Stored data
(** * Prime-Visualizer: the sieve generator and the playback window of sieve.py

    A shallow embedding of [sieve.py] and the properties of its sequencing
    core: the generator [primeSieve], the window state driven by [on_draw]
    and [on_key_press], the cell layout of [drawNumbers] and the clamping of
    the launch parameters.

    Python integers are [Z]; Python lists and the numpy boolean array are
    lists indexed the way Python indexes them (negative indices wrap, other
    indices out of range raise [IndexError]); the dictionary of
    [drawNumbers] is a [gmap].  The generator is embedded by the list that
    [list(primeSieve(LIMIT))] materialises, which is the only way the
    program consumes it. *)

From Stdlib Require Import ZArith Znumtheory Lia.
From stdpp Require Import base option list list_numbers sorting gmap.

Local Open Scope Z_scope.

(** * The program *)

(** ** Exceptions and results *)

Inductive exn : Type := ValueError | IndexError | KeyError.

(** The result of running a piece of the program: a value, a raised
    exception, or a loop whose fuel ran out. *)
Inductive outcome (A : Type) : Type :=
  | Ok (a : A)
  | Raise (e : exn)
  | OutOfFuel.
Arguments Ok {A} a.
Arguments Raise {A} e.
Arguments OutOfFuel {A}.

Module Outcome.

(** Run [f] on the value of [m]; an exception or exhausted fuel goes
    through. *)
Definition bind {A B} (f : A → outcome B) (m : outcome A) : outcome B :=
  match m with
  | Ok a => f a
  | Raise e => Raise e
  | OutOfFuel => OutOfFuel
  end.

End Outcome.

#[global] Instance outcome_ret : MRet outcome := λ A a, Ok a.
#[global] Instance outcome_bind : MBind outcome := λ A B f m, Outcome.bind f m.

(** ** Python sequences *)

(** The position a Python index denotes in a sequence of length
    [length l], if any. *)
Definition py_index {A} (l : list A) (i : Z) : option nat :=
  let n := Z.of_nat (length l) in
  if bool_decide (0 ≤ i < n) then Some (Z.to_nat i)
  else if bool_decide (- n ≤ i < 0) then Some (Z.to_nat (n + i))
  else None.

(** [l[i]] *)
Definition getitem {A} (l : list A) (i : Z) : outcome A :=
  match py_index l i ≫= (l !!.) with
  | Some x => Ok x
  | None => Raise IndexError
  end.

(** [l[i] = x] *)
Definition setitem {A} (l : list A) (i : Z) (x : A) : outcome (list A) :=
  match py_index l i with
  | Some k => Ok (<[k:=x]> l)
  | None => Raise IndexError
  end.

(** [range(start, stop, step)] for a positive [step], the only kind the
    program uses: [start + k * step] for [0 <= k < ceil((stop - start) / step)]. *)
Definition range (start stop step : Z) : list Z :=
  (λ k, start + k * step) <$> seqZ 0 ((stop - start + step - 1) `div` step).

(** A [for] loop over a list of indices whose body may raise. *)
Fixpoint for_each {S : Type} (body : S → Z → outcome S) (s : S) (l : list Z)
    : outcome S :=
  match l with
  | [] => Ok s
  | i :: l' => s' ← body s i; for_each body s' l'
  end.

(** [np.zeros(n, dtype=bool)] *)
Definition np_zeros (n : Z) : outcome (list bool) :=
  if bool_decide (n < 0) then Raise ValueError
  else Ok (replicate (Z.to_nat n) false).

(** ** The generator *)

(** The tags ['P'] and ['C'] of the yielded pairs. *)
Inductive Tag : Type := P | C.

#[global] Instance Tag_eq_dec : EqDecision Tag.
Proof. solve_decision. Defined.

(** A yielded pair. *)
Abbreviation emission := (Z * Tag)%type (only parsing).

(** Body of the inner [for] loop (lines 42-43): mark index [i], then yield
    [(i + 2, 'C')].  The state is the array and the emissions so far. *)
Definition mark (st : list bool * list emission) (i : Z)
    : outcome (list bool * list emission) :=
  sieve ← setitem st.1 i true;
  Ok (sieve, st.2 ++ [(i + 2, C)]).

(** The [while] loop of lines 37-44.  [fuel] bounds the number of
    iterations; [primeSieve_spec] shows that the bound [primeSieve] gives is
    never hit. *)
Fixpoint scan (fuel : nat) (LIMIT : Z) (sieve : list bool) (startIndex : Z)
    (out : list emission) : outcome (list emission) :=
  if bool_decide (startIndex < LIMIT - 2) then
    match fuel with
    | O => OutOfFuel
    | S fuel' =>
        marked ← getitem sieve startIndex;
        st ← (if negb marked then
                let prime := startIndex + 2 in
                for_each mark (sieve, out ++ [(prime, P)])
                  (range (prime ^ 2 - 2) (LIMIT - 2) prime)
              else Ok (sieve, out));
        scan fuel' LIMIT st.1
          (startIndex + (if bool_decide (startIndex = 0) then 1 else 2)) st.2
    end
  else Ok out.

(** [list(primeSieve(LIMIT))] *)
Definition primeSieve (LIMIT : Z) : outcome (list emission) :=
  let out := [(1, C)] in
  sieve ← np_zeros (LIMIT - 2);
  scan (Z.to_nat (LIMIT - 2)) LIMIT sieve 0 out.

(** ** Constants of the program *)

Definition TIME_AFTER_COMPLETION : Z := 35.

(** [[(1, "C") for _ in range(TIME_AFTER_COMPLETION)]] *)
Definition PADDING : list emission :=
  (λ _, (1, C)) <$> range 0 TIME_AFTER_COMPLETION 1.

Definition Color : Type := Z * Z * Z.
Definition LIGHT_BLUE : Color := (153, 255, 255).
Definition RED : Color := (255, 51, 51).

(** The key symbols of [pyglet.window.key] that the program reads.  pyglet
    is a library the program imports, not part of it; it gives a key the
    ASCII code of its character ([_1 = 0x31], [_9 = 0x39], [Q = 0x71]),
    which is what makes [int(symbol) - 39] run over 10 to 18 on the digit
    keys, as the docstring of [on_key_press] says. *)
Module key.

Definition Q : Z := 113.
Definition _1 : Z := 49.
Definition _9 : Z := 57.

End key.

(** ** Cells and squares *)

(** Where a number sits on the grid.  The program stores pixel
    coordinates, which are float multiples of the cell width [width / N];
    the embedding keeps the integer data they are computed from: [column]
    is the factor [(number - 1) % N] of [x_coord], and [row] is how many
    times [y_coord -= y_decrement] has run when the number is placed, so
    that the stored pair is
    [(width / N * column, height - (row + 1) * (width / N))]. *)
Record cell : Type := Cell { row : Z; column : Z }.

#[global] Instance cell_eq_dec : EqDecision cell.
Proof. solve_decision. Defined.

(** A [pyglet.shapes.Rectangle], by the attributes the program sets. *)
Record Rectangle : Type := {
  position : cell;
  color : Color;
  opacity : Z;
  visible : bool
}.

(** [drawSquares(squares_list, w, h, N, info, batch)]: appends [N ** 2]
    invisible squares to [squares_list]; [info[num]] raises [KeyError] for
    a missing key. *)
Definition drawSquares (squares_list : list Rectangle) (N : Z)
    (info : gmap Z cell) : outcome (list Rectangle) :=
  for_each
    (λ squares_list num,
       match info !! num with
       | Some xy =>
           let currentSquare :=
             {| position := xy; color := LIGHT_BLUE; opacity := 128;
                visible := false |} in
           Ok (squares_list ++ [currentSquare])
       | None => Raise KeyError
       end)
    squares_list (range 1 (N ^ 2 + 1) 1).

(** Lines 164-165 of [on_draw]: make the square of [currentNum] visible
    and colour it by the tag. *)
Definition reveal (square_list : list Rectangle) (e : emission)
    : outcome (list Rectangle) :=
  let '(currentNum, type) := e in
  sq ← getitem square_list (currentNum - 1);
  square_list ←
    setitem square_list (currentNum - 1)
      {| position := position sq; color := color sq; opacity := opacity sq;
         visible := true |};
  sq ← getitem square_list (currentNum - 1);
  setitem square_list (currentNum - 1)
    {| position := position sq;
       color := if decide (type = C) then LIGHT_BLUE else RED;
       opacity := opacity sq; visible := visible sq |}.

(** ** The window *)

Module mainWindow.

(** The fields of the window that the animation reads and writes.  The
    pyglet batches and the grid lines only serve rendering and are left
    out; [closed] records that [close()] was called. *)
Record t : Type := {
  N : Z;
  square_coords : gmap Z cell;
  data : list emission;
  square_list : list Rectangle;
  currentIndex : Z;
  closed : bool
}.

(** Body of the loop of [drawNumbers] (lines 118-124). *)
Definition drawNumbers_step (N : Z) (st : gmap Z cell * Z) (number : Z)
    : gmap Z cell * Z :=
  let '(coordinate_info, y_steps) := st in
  let x_cell := (number - 1) `mod` N in
  let coordinate_info :=
    <[number := {| row := y_steps; column := x_cell |}]> coordinate_info in
  (coordinate_info,
   if bool_decide (number `mod` N = 0) then y_steps + 1 else y_steps).

(** [self.drawNumbers()], for the dictionary it returns *)
Definition drawNumbers (N : Z) : gmap Z cell :=
  (foldl (drawNumbers_step N) (∅, 0) (range 1 (N ^ 2 + 1) 1)).1.

(** [__init__] *)
Definition __init__ : outcome t :=
  let N := 10 in
  let square_coords := drawNumbers N in
  sequence ← primeSieve (N ^ 2 + 1);
  let data := sequence ++ PADDING in
  square_list ← drawSquares [] N square_coords;
  Ok {| N := N; square_coords := square_coords; data := data;
        square_list := square_list; currentIndex := 0; closed := false |}.

(** [on_key_press(symbol, modifiers)] *)
Definition on_key_press (self : t) (symbol : Z) : outcome t :=
  let self :=
    if bool_decide (symbol = key.Q) then
      {| N := N self; square_coords := square_coords self;
         data := data self; square_list := square_list self;
         currentIndex := currentIndex self; closed := true |}
    else self in
  if bool_decide (key._1 ≤ symbol ≤ key._9)
     && negb (bool_decide (symbol - 39 = N self)) then
    let N := symbol - 39 in
    let square_coords := drawNumbers N in
    square_list ← drawSquares [] N square_coords;
    let currentIndex := 0 in
    sequence ← primeSieve (N ^ 2 + 1);
    Ok {| N := N; square_coords := square_coords;
          data := sequence ++ PADDING; square_list := square_list;
          currentIndex := currentIndex; closed := closed self |}
  else Ok self.

(** [on_draw()] *)
Definition on_draw (self : t) : outcome t :=
  e ← getitem (data self) (currentIndex self);
  square_list ← reveal (square_list self) e;
  let currentIndex := currentIndex self + 1 in
  if bool_decide (currentIndex = Z.of_nat (length (data self))) then
    square_list ← drawSquares [] (N self) (square_coords self);
    Ok {| N := N self; square_coords := square_coords self;
          data := data self; square_list := square_list;
          currentIndex := 0; closed := closed self |}
  else
    Ok {| N := N self; square_coords := square_coords self;
          data := data self; square_list := square_list;
          currentIndex := currentIndex; closed := closed self |}.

**Exercise directions**
Please, from the entries above, set down exactly the lines from the one containing "(** ** Constants of the program *)" through the one containing "(** ** Cells and squares *)", and only those.

**Exercise answer**
(** ** Constants of the program *)

Definition TIME_AFTER_COMPLETION : Z := 35.

(** [[(1, "C") for _ in range(TIME_AFTER_COMPLETION)]] *)
Definition PADDING : list emission :=
  (λ _, (1, C)) <$> range 0 TIME_AFTER_COMPLETION 1.

Definition Color : Type := Z * Z * Z.
Definition LIGHT_BLUE : Color := (153, 255, 255).
Definition RED : Color := (255, 51, 51).

(** The key symbols of [pyglet.window.key] that the program reads.  pyglet
    is a library the program imports, not part of it; it gives a key the
    ASCII code of its character ([_1 = 0x31], [_9 = 0x39], [Q = 0x71]),
    which is what makes [int(symbol) - 39] run over 10 to 18 on the digit
    keys, as the docstring of [on_key_press] says. *)
Module key.

Definition Q : Z := 113.
Definition _1 : Z := 49.
Definition _9 : Z := 57.

End key.

(** ** Cells and squares *)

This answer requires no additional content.